I returned the frame where it belonged and moved away from the bed and onto the chair beside the glass doors. My fingers brushed against the wooden frame as I took a seat. With a small push, the chair began to rock as I stared into the night sky blankly, trying to for a moment to find peace.

I failed in that too.

The sound of the door opening broke me from my trance. My butler dressed in his black liver entered with a tray in his hands.

“You should take your meals sir,” he told me, placing the tray on the stand. Then he moved to stand beside me, his eyes mirroring the moon light. With a clean-shaven face, receding hairline and crystal blue eyes, he looked tired and…old.

“I am sorry for what happened tonight sir. The family wer-”

“How did you know I would be here?” I interrupted, not in a mood for pities. I had failed to protect the family, protect innocent lives, something I had sworn to do.

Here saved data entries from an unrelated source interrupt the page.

(** What a page that was returned says *)
Lemma scan_page_ok bucket cursor limit db page :
  constraints (wd_objects db) -> 0 <= limit -> scan_candidate_page bucket cursor limit db = Ok (page, db) ->
  0 < limit /\ (forall c, cursor = Some c -> valid_cursor c bucket)
  /\ exists rows rest, scan_after bucket cursor db = rows ++ rest /\ Forall2 (fun r c => read_row db r = Ok c) rows (candidates page)
     /\ (if cycle_complete page then rest = []
         else rows <> [] /\ exists r c, last rows = Some r /\ read_row db r = Ok c /\ next_cursor page = Some (cursor_for (row_source r) c)).
Proof.
  intros Hc Hpos E.
  assert (0 < limit <= MAX_LIFECYCLE_SCAN_PAGE_SIZE /\ forall c, cursor = Some c -> valid_cursor c bucket) as [Hl Hv].
  { unfold scan_candidate_page in E. apply stop_ok in E as [[E1%Z.eqb_neq E2%Z.ltb_ge]%orb_false_iff E]. split; [lia|].
    apply t_bind_ok in E as ([] & d & [E _]%t_lift_ok & _). intros c ->. by apply validate_cursor_ok. }
  split; [lia|]. split; [done|]. rewrite scan_page_eq in E by done.
  set (all := scan_after bucket cursor db) in *. exists (take (Z.to_nat limit) all), (drop (Z.to_nat limit) all).
  destruct (try_map (read_row db) (take (Z.to_nat limit) all)) as [found|e] eqn:Em; [|done]. injection E as <-. apply try_map_ok in Em.
  split; [by rewrite take_drop|]. split; [done|]. simpl. case_bool_decide as Hall; [by rewrite drop_ge by lia|].
  destruct (last (take (Z.to_nat limit) all)) as [r|] eqn:Elast; cycle 1.
  { apply last_None in Elast. apply (f_equal length) in Elast. rewrite length_take in Elast. simpl in Elast. lia. }
  rewrite last_lookup in Elast. destruct (Forall2_lookup_l _ _ _ _ _ Em Elast) as (c & Hlook & Hread).
  split; [by intros E; rewrite E in Elast|]. exists r, c. split; [done|]. split; [done|].
  by rewrite last_lookup, <- (Forall2_length _ _ _ Em), Hlook.
Qed.

Definition before (a b : LifecycleCandidate) : Prop := cmp (candidate_rank a) (candidate_rank b) = Lt.

(** The candidates of a page come in order, behind its cursor. *)
Lemma read_rows_sorted db rows found :
  Forall2 (fun r c => read_row db r = Ok c) rows found -> StronglySorted (key_lt rank) rows -> StronglySorted before found.
Proof.
  intros Hf Hs. induction Hf as [|r c rows found Hrc Hf IH]; constructor.
  - apply IH. by apply StronglySorted_cons in Hs as [_ ?].
  - apply StronglySorted_cons in Hs as [Hall _]. rewrite Forall_forall in Hall. apply Forall_forall. intros c' [i Hi]%list_elem_of_lookup.
    destruct (Forall2_lookup_r _ _ _ _ _ Hf Hi) as (r' & Hri & E). unfold before.
    rewrite (read_row_rank db r c), (read_row_rank db r' c') by done. apply Hall. by eapply list_elem_of_lookup_2.
Qed.

Lemma read_rows_in db rows found c :
  Forall2 (fun r c => read_row db r = Ok c) rows found -> c ∈ found -> exists r, r ∈ rows /\ read_row db r = Ok c.
Proof.
  intros Hf [i Hi]%list_elem_of_lookup. destruct (Forall2_lookup_r _ _ _ _ _ Hf Hi) as (r & Hri & E).
  exists r. split; [by eapply list_elem_of_lookup_2|done].
Qed.
Lemma read_rows_of db rows found r :
  Forall2 (fun r c => read_row db r = Ok c) rows found -> r ∈ rows -> exists c, c ∈ found /\ read_row db r = Ok c.
Proof.
  intros Hf [i Hi]%list_elem_of_lookup. destruct (Forall2_lookup_l _ _ _ _ _ Hf Hi) as (c & Hci & E).
  exists c. split; [by eapply list_elem_of_lookup_2|done].
Qed.

Lemma scan_after_sorted bucket cursor db : constraints (wd_objects db) -> StronglySorted (key_lt rank) (scan_after bucket cursor db).
Proof. intros Hc. unfold scan_after, rows_after. by apply StronglySorted_filter, bucket_rows_sorted. Qed.

Definition behind (cursor : option LifecycleScanCursor) (place : Rank) : Prop :=
  forall c, cursor = Some c -> cmp (cursor_rank c) place = Lt.

Lemma elem_of_scan_after bucket cursor db r :
  r ∈ scan_after bucket cursor db <-> r ∈ bucket_rows bucket db /\ behind cursor (rank r).
Proof.
  unfold scan_after, rows_after, behind, beyond. rewrite list_elem_of_filter. destruct cursor as [c|]; simpl; [rewrite lt_b_true|]; naive_solver.
Qed.

Lemma sorted_last rows last_row r :
  StronglySorted (key_lt rank) rows -> last rows = Some last_row -> r ∈ rows -> r = last_row \/ cmp (rank r) (rank last_row) = Lt.
Proof.
  intros Hs [q ->]%last_Some [Hr| ->%list_elem_of_singleton]%elem_of_app; [right|by left].
  apply (StronglySorted_app_1_elem_of _ _ _ r last_row Hs Hr). left.
Qed.

(** From a cursor on, in order, with everything that is behind it and stays *)
Lemma scan_cycle_from bucket cursor steps :
  Forall (fun step => constraints (wd_objects (st_db step)) /\ 0 <= st_limit step) steps -> scan_cycle bucket cursor steps ->
  StronglySorted before (visited steps)
  /\ (forall c, c ∈ visited steps -> behind cursor (candidate_rank c))
  /\ (forall place, behind cursor place ->
        (forall step, step ∈ steps -> exists r, r ∈ bucket_rows bucket (st_db step) /\ rank r = place) ->
        exists c, c ∈ visited steps /\ candidate_rank c = place).
Proof.
  revert cursor. induction steps as [|step later IH]; intros cursor Hall Hcycle; [done|].
  apply Forall_cons in Hall as [[Hc Hl] Hall]. destruct Hcycle as [Hpage Hnext].
  destruct (scan_page_ok _ _ _ _ _ Hc Hl Hpage) as (_ & _ & rows & rest & Erows & Hread & Hend).
  pose proof (scan_after_sorted bucket cursor (st_db step) Hc) as Hsorted. rewrite Erows in Hsorted.
  pose proof Hsorted as (Hlt & Hs & _)%StronglySorted_app. pose proof (read_rows_sorted _ _ _ Hread Hs) as Hs'.
  assert (forall c, c ∈ candidates (st_page step) -> behind cursor (candidate_rank c)) as Hbehind.
  { intros c (r & Hr & E)%(read_rows_in _ _ _ _ Hread). rewrite (read_row_rank _ _ _ E).
    apply (elem_of_scan_after bucket cursor (st_db step)). rewrite Erows. set_solver. }
  unfold visited. rewrite fmap_cons, concat_cons. fold (visited later).
  destruct (cycle_complete (st_page step)) eqn:Ecomplete.
  { subst later rest. rewrite app_nil_r. split; [done|]. split; [done|]. intros place Hplace Hstays.
    destruct (Hstays step ltac:(left)) as (r & Hr & <-).
    destruct (read_rows_of _ _ _ r Hread) as (c & Hin & E); [|exists c; split; [done|by eapply read_row_rank]].
    rewrite app_nil_r in Erows. rewrite <- Erows. by apply elem_of_scan_after. }
  destruct Hend as (_ & last_row & cl & Elast & [_ Erank]%cursor_for_rank & Enext). rewrite Enext in Hnext.
  set (c0 := cursor_for (row_source last_row) cl) in *.
  destruct (IH (Some c0) Hall Hnext) as (Hsorted' & Hbehind' & Hstay').
  assert (forall b, behind (Some c0) b -> cmp (rank last_row) b = Lt) as Hlast by (intros b Hb; rewrite <- Erank; by apply Hb).
  assert (last_row ∈ rows) as Hlr by by apply last_Some_elem_of.
  split; [|split].
  - apply StronglySorted_app. split_and!; [|done..]. intros a b (r & Hr & E)%(read_rows_in _ _ _ _ Hread) Hb%Hbehind'%Hlast.
    unfold before. rewrite (read_row_rank _ _ _ E). destruct (sorted_last rows last_row r Hs Elast Hr) as [->|Hlt']; [done|].
    by eapply cmp_trans.
  - intros c [Hin|Hin%Hbehind'%Hlast]%elem_of_app; [by apply Hbehind|]. intros c' ->. eapply cmp_trans; [|exact Hin].
    apply (elem_of_scan_after bucket (Some c') (st_db step)); [rewrite Erows; set_solver|done].
  - intros place Hplace Hstays. destruct (Hstays step ltac:(left)) as (r & Hr & <-).
    assert (r ∈ rows ++ rest) as [Hin|Hin]%elem_of_app by (rewrite <- Erows; by apply elem_of_scan_after).
    + destruct (read_rows_of _ _ _ r Hread Hin) as (c & Hc' & E). exists c. split; [set_solver|by eapply read_row_rank].
    + destruct (Hstay' (rank r)) as (c & Hc' & E).
      * intros c' [= <-]. rewrite Erank. by apply Hlt.
      * intros st Hst. apply Hstays. by right.
      * exists c. split; [set_solver|done].
Qed.

(** *** A cycle over tables that do not change *)

(** What a cursor needs of a row *)
Definition named (r : ScanRow) : Prop :=
  match r with
  | RowVersion v => v_key v <> EmptyString /\ v_id v <> EmptyString /\ 0 < v_sequence v
  | RowUpload u => mu_key u.2 <> EmptyString /\ u.1 <> EmptyString
  end.

Lemma elem_of_bucket_rows bucket db r : r ∈ bucket_rows bucket db <-> row_stored r db /\ row_bucket r = bucket.
Proof.
  unfold bucket_rows. rewrite !elem_of_app, !elem_of_source_rows. split; [naive_solver|]. intros [Hr Hb].
  destruct (row_source r) eqn:E; [left|right; left|right; right]; done.
Qed.

Lemma named_cursor bucket db r c :
  bucket <> EmptyString -> r ∈ bucket_rows bucket db -> named r -> read_row db r = Ok c -> valid_cursor (cursor_for (row_source r) c) bucket.
Proof.
  intros Hne [_ Hb]%elem_of_bucket_rows Hn. unfold valid_cursor. destruct r as [v|u]; simpl in *; [|intros [= <-]; simpl; naive_solver].
  destruct (version_kind v) as [kind|]; [|done]. destruct (public_version_id v) as [public|]; [|done]. simpl.
  destruct (version_evaluation_facts _ _ _) as [[[[state class] ver] o]|]; [|done]. simpl. intros [= <-].
  destruct (v_is_latest v); simpl; naive_solver.
Qed.

Lemma scan_cycle_quiet bucket limit db n cursor :
  constraints (wd_objects db) -> 0 < limit <= MAX_LIFECYCLE_SCAN_PAGE_SIZE -> bucket <> EmptyString ->
  (forall r, r ∈ bucket_rows bucket db -> named r /\ exists c, read_row db r = Ok c) ->
  (forall c, cursor = Some c -> valid_cursor c bucket) -> (length (scan_after bucket cursor db) <= n)%nat ->
  exists steps, scan_cycle bucket cursor steps /\ (length steps <= S n)%nat
    /\ Forall (fun step => st_db step = db /\ st_limit step = limit) steps
    /\ Forall2 (fun r c => read_row db r = Ok c) (scan_after bucket cursor db) (visited steps).
Proof.
  intros Hc Hl Hne Hrows. revert cursor. induction n as [n IH] using lt_wf_ind. intros cursor Hv Hn.
  set (all := scan_after bucket cursor db) in *.
  assert (forall r, r ∈ all -> r ∈ bucket_rows bucket db) as Hin by (intros r Hr; by apply elem_of_scan_after in Hr as [? _]).
  assert (exists found, try_map (read_row db) (take (Z.to_nat limit) all) = Ok found) as [found Hfound].
  { destruct (try_map _ _) as [found|e] eqn:E; [eauto|]. apply try_map_err in E as (r & Hr%subseteq_take & E).
    destruct (Hrows r (Hin r Hr)) as [_ [c Hread]]. congruence. }
  assert (exists page, scan_candidate_page bucket cursor limit db = Ok (page, db)) as [page Hpage].
  { rewrite scan_page_eq by done. fold all. rewrite Hfound. eauto. }
  pose proof Hpage as (_ & _ & rows & rest & Erows & Hread & Hend)%scan_page_ok; [|done|lia]. fold all in Erows.
  set (step := {| st_db := db; st_limit := limit; st_page := page |}).
  destruct (cycle_complete page) eqn:Ecomplete.
  { exists [step]. unfold step, visited. simpl. rewrite Ecomplete, app_nil_r, Erows, Hend, app_nil_r. split_and!; [done..|lia|by repeat constructor|done]. }
  destruct Hend as (Hrne & r & c & Elast & Hrc & Enext). assert (r ∈ all) as Hr by (rewrite Erows; apply last_Some_elem_of in Elast; set_solver).
  assert (scan_after bucket (next_cursor page) db = rest) as Enext'.
  { rewrite Enext. unfold scan_after. simpl. rewrite (proj2 (cursor_for_rank db r c Hrc)).
    apply (rows_after_page rank (fun _ : unit => bucket_rows bucket db) (fun l => l)) with (after := cursor_rank <$> cursor) (p := rows) (s := tt);
      [intros l; exists []; by rewrite app_nil_r|done|intros _; by apply bucket_rows_sorted|done|done]. }
  rewrite Erows, length_app in Hn. destruct rows as [|r0 rows]; [done|]. simpl in Hn.
  destruct (IH (length rest) ltac:(lia) (next_cursor page)) as (steps & Hcycle & Hlen & Hall & Hvisited).
  - intros c' E. rewrite Enext in E. injection E as <-. apply (named_cursor bucket db); [done|by apply Hin|by apply Hrows, Hin|done].
  - by rewrite Enext'.
  - exists (step :: steps). simpl. rewrite Ecomplete. split_and!; [done..|lia|by constructor|].
    rewrite Enext' in Hvisited. rewrite Erows. unfold visited. rewrite fmap_cons, concat_cons. by apply Forall2_app.
Qed.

The old butler turned and gazed at me, a smile forming on his wrinkled lips. “I have seen since you were a baby, sir. Crying in your mother’s arms. I would expect myself to be familiar with your habits by now if I can call myself your family butler.”

“I don’t think I can continue anymore,” I confessed suddenly. My voice quivering with hidden emotions spiraling out. The faces of boy, the woman and the dead man all looking down on me. ”It is too much for me. I’ve failed too many times. I am but one man.”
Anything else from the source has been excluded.